**ABOUT THIS EXERCISE:**
Print nothing but the lines below starting at the line that holds "so_life_destroy s srcs1" and ending at the line that holds "so_life s srcs n → so_refs", including both, each exactly as written.

Saved entries:
/---
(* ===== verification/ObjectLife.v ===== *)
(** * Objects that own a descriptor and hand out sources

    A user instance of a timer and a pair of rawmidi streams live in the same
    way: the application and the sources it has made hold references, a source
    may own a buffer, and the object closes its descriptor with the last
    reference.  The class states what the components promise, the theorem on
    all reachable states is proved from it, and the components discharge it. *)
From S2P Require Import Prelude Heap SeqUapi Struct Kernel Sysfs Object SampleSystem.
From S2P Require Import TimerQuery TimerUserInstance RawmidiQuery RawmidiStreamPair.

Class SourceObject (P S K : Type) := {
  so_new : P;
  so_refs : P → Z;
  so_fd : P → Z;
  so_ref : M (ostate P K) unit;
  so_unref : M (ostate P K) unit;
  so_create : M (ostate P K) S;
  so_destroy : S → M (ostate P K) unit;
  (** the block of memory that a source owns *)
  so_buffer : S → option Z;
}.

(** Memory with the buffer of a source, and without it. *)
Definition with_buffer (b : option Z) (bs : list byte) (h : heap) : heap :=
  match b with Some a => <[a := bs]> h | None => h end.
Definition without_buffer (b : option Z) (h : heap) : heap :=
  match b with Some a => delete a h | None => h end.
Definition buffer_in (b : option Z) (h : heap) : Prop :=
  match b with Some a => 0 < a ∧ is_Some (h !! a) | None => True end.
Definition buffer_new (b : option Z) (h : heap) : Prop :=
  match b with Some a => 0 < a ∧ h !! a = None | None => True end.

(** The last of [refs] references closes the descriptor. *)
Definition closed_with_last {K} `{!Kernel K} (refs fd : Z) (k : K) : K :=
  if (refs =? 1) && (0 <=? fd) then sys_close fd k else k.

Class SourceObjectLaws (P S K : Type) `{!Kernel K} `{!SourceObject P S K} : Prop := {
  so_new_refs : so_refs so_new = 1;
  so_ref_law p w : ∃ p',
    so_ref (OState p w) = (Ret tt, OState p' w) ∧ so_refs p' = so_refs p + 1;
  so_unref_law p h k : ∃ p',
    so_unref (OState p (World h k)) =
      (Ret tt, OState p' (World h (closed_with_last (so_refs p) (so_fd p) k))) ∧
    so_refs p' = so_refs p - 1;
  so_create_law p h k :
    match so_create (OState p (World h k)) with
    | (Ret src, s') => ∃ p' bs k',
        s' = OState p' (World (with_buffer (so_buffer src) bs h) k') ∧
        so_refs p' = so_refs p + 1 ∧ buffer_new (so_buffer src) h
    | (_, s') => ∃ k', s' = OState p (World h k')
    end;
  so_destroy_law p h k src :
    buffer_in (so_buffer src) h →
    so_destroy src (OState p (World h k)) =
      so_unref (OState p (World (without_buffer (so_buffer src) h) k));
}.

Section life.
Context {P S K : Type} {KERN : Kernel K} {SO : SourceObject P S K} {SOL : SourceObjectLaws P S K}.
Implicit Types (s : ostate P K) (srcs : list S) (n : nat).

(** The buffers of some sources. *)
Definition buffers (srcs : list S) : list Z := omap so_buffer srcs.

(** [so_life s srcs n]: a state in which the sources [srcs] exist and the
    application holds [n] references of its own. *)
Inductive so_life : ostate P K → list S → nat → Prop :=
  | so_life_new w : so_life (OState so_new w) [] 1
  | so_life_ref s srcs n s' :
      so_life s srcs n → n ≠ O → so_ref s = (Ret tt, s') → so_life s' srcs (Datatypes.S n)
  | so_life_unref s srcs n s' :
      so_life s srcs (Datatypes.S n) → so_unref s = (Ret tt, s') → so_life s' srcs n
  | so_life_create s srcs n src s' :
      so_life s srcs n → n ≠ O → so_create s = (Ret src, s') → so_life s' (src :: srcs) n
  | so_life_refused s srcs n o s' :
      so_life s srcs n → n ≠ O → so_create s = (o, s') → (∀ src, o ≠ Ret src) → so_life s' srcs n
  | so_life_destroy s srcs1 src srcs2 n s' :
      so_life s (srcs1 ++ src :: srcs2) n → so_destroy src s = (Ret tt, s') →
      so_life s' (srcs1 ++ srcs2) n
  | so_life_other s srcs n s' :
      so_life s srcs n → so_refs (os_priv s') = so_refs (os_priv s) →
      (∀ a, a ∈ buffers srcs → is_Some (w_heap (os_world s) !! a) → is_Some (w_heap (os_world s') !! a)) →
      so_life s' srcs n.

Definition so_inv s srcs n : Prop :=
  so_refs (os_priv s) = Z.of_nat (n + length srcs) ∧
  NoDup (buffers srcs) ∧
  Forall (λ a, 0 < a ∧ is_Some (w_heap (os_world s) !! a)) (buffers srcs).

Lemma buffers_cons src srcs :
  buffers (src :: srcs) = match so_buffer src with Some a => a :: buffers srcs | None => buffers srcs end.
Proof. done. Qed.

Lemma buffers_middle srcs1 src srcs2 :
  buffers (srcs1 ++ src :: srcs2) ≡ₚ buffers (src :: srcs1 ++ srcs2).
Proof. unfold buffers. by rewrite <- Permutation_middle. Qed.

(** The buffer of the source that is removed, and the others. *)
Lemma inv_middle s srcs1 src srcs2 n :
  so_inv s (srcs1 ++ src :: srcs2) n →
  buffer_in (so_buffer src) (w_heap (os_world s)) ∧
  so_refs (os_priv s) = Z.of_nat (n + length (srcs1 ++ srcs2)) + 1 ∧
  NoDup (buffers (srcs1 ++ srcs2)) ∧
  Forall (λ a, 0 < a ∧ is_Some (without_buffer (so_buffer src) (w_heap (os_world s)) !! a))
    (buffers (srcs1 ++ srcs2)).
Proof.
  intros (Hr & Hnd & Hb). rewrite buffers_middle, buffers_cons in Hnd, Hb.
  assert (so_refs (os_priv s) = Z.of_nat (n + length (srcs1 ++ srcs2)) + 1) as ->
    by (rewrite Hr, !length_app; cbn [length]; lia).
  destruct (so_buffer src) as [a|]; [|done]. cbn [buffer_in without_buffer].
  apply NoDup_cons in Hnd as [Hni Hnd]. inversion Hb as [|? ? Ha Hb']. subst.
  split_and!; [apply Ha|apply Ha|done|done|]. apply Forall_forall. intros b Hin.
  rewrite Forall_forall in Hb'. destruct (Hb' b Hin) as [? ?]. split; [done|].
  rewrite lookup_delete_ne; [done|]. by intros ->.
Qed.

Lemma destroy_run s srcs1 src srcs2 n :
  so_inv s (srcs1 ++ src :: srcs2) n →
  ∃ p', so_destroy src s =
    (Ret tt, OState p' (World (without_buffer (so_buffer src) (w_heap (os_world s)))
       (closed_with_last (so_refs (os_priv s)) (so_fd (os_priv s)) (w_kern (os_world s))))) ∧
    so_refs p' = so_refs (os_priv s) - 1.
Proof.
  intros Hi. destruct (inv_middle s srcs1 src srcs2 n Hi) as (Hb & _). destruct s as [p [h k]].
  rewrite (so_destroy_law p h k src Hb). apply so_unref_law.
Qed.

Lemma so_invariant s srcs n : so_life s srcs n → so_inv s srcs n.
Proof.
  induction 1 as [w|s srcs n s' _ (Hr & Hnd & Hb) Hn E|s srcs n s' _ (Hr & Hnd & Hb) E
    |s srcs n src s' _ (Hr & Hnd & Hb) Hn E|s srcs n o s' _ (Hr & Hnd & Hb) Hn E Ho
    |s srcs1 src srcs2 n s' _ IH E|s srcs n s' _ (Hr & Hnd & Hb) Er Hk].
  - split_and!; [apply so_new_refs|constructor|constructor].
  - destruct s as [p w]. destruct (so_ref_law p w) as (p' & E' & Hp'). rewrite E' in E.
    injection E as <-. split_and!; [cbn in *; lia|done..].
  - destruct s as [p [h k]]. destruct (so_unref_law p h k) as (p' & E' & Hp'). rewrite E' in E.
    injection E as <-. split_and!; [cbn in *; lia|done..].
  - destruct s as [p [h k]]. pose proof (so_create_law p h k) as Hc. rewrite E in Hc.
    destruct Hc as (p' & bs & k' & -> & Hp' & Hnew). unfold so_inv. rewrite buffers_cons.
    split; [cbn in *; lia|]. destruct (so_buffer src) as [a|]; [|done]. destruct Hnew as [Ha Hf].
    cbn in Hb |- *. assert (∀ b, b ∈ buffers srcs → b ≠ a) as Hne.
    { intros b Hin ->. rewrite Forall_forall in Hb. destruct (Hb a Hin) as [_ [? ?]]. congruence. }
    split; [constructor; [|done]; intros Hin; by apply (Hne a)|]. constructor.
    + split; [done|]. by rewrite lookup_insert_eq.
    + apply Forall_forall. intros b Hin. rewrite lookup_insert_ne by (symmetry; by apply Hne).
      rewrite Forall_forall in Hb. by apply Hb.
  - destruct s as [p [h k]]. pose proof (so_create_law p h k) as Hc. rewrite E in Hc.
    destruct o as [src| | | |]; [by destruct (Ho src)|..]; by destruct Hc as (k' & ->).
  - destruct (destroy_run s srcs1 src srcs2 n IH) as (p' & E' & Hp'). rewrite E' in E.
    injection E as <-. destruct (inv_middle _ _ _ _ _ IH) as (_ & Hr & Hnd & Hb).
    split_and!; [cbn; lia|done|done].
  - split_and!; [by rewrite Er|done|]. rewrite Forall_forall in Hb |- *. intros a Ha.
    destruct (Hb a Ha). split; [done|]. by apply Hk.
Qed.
\---
**WRITTEN SOLUTION:**
  | so_life_destroy s srcs1 src srcs2 n s' :
      so_life s (srcs1 ++ src :: srcs2) n → so_destroy src s = (Ret tt, s') →
      so_life s' (srcs1 ++ srcs2) n
  | so_life_other s srcs n s' :
      so_life s srcs n → so_refs (os_priv s') = so_refs (os_priv s) →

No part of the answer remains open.